Data under study
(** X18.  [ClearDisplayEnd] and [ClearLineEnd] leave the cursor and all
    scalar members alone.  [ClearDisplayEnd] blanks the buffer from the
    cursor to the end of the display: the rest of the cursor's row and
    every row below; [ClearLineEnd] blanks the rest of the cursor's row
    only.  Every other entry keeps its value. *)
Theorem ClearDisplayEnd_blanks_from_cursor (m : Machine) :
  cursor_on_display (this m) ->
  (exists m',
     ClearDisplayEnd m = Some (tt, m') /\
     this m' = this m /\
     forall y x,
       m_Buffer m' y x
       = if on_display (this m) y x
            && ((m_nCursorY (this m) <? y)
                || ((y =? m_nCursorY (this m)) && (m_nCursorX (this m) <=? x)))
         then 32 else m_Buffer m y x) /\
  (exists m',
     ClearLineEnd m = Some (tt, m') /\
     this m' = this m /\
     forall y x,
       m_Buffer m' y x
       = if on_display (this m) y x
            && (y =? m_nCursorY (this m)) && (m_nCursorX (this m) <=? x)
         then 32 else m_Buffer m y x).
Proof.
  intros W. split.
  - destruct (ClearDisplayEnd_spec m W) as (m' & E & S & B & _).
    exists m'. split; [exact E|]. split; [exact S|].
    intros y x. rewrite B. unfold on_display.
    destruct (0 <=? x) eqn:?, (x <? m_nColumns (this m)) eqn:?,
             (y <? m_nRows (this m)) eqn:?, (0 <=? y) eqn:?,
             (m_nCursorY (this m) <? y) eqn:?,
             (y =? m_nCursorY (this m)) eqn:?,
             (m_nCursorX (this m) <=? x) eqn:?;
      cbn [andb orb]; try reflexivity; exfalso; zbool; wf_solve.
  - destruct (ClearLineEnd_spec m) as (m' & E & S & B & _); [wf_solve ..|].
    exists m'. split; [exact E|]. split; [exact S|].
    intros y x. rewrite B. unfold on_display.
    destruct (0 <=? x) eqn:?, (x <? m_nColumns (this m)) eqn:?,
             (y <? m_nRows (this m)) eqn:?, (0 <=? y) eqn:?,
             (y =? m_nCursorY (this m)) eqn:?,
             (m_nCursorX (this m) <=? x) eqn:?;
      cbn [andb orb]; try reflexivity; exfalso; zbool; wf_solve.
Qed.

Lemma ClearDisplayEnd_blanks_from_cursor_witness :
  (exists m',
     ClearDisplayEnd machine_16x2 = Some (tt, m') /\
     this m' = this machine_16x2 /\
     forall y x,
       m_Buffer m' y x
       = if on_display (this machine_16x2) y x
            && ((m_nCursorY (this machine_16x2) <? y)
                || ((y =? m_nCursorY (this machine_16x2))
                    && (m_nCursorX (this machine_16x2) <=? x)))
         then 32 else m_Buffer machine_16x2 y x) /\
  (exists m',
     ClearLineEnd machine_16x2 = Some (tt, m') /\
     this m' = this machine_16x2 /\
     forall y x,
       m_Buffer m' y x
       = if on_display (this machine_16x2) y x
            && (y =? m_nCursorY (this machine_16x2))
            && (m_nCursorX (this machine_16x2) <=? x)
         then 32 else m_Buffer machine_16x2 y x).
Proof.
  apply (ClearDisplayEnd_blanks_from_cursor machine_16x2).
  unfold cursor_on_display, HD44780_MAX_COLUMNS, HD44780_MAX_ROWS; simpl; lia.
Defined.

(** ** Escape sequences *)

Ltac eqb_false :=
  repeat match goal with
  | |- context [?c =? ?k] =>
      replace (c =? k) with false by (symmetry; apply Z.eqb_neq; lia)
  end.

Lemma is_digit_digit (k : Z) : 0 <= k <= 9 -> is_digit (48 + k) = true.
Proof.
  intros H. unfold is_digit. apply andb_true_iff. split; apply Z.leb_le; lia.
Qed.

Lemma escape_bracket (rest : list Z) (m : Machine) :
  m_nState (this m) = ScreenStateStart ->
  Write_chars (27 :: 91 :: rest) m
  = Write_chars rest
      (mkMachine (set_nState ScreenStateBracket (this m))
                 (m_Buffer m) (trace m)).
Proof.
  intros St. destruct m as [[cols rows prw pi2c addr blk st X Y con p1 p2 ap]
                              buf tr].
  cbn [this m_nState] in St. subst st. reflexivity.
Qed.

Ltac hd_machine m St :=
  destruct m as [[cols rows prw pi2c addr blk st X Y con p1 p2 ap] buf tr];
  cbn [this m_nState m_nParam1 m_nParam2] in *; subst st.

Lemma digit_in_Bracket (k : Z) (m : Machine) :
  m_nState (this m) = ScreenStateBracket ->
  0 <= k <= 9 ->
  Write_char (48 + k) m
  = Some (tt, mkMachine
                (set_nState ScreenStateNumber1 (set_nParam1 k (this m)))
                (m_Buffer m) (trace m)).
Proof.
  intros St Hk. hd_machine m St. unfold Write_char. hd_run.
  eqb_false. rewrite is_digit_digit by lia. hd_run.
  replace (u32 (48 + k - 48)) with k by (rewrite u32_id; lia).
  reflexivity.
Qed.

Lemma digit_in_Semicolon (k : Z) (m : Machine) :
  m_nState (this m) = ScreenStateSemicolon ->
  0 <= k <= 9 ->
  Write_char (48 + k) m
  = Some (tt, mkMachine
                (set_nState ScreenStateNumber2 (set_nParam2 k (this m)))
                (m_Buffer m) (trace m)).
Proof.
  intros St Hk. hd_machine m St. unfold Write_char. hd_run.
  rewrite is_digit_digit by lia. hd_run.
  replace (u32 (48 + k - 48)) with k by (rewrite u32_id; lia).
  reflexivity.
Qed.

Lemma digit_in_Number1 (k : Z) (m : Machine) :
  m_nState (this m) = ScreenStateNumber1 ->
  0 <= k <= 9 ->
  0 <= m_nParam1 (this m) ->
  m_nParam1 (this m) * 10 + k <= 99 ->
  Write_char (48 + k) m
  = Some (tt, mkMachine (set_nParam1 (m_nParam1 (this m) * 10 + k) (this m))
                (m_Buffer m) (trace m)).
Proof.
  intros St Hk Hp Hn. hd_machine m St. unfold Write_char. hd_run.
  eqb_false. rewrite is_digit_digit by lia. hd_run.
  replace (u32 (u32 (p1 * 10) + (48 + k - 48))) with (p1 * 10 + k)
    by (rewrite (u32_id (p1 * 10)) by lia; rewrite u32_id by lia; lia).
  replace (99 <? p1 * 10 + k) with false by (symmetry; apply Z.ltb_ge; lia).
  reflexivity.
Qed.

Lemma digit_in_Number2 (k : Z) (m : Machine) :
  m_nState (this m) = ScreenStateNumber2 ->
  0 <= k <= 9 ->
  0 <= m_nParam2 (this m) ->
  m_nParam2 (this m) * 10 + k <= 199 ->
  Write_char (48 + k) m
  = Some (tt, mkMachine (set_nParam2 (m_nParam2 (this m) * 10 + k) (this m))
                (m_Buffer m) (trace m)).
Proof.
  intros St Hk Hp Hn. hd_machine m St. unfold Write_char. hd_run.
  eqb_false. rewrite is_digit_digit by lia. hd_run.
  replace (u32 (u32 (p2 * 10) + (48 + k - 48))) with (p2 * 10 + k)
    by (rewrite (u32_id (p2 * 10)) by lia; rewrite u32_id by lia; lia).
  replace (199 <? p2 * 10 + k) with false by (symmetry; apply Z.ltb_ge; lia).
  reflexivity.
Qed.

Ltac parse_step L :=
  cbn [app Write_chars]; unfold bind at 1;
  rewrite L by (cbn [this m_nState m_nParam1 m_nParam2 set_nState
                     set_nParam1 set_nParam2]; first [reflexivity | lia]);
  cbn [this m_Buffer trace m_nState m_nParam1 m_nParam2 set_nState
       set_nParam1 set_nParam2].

Your instructions
Repeat exactly, and only, the run of lines from the start of the material above through the line that holds "Theorem ClearDisplayEnd_blanks_from_cursor (m".

Reply
(** X18.  [ClearDisplayEnd] and [ClearLineEnd] leave the cursor and all
    scalar members alone.  [ClearDisplayEnd] blanks the buffer from the
    cursor to the end of the display: the rest of the cursor's row and
    every row below; [ClearLineEnd] blanks the rest of the cursor's row
    only.  Every other entry keeps its value. *)
Theorem ClearDisplayEnd_blanks_from_cursor (m : Machine) :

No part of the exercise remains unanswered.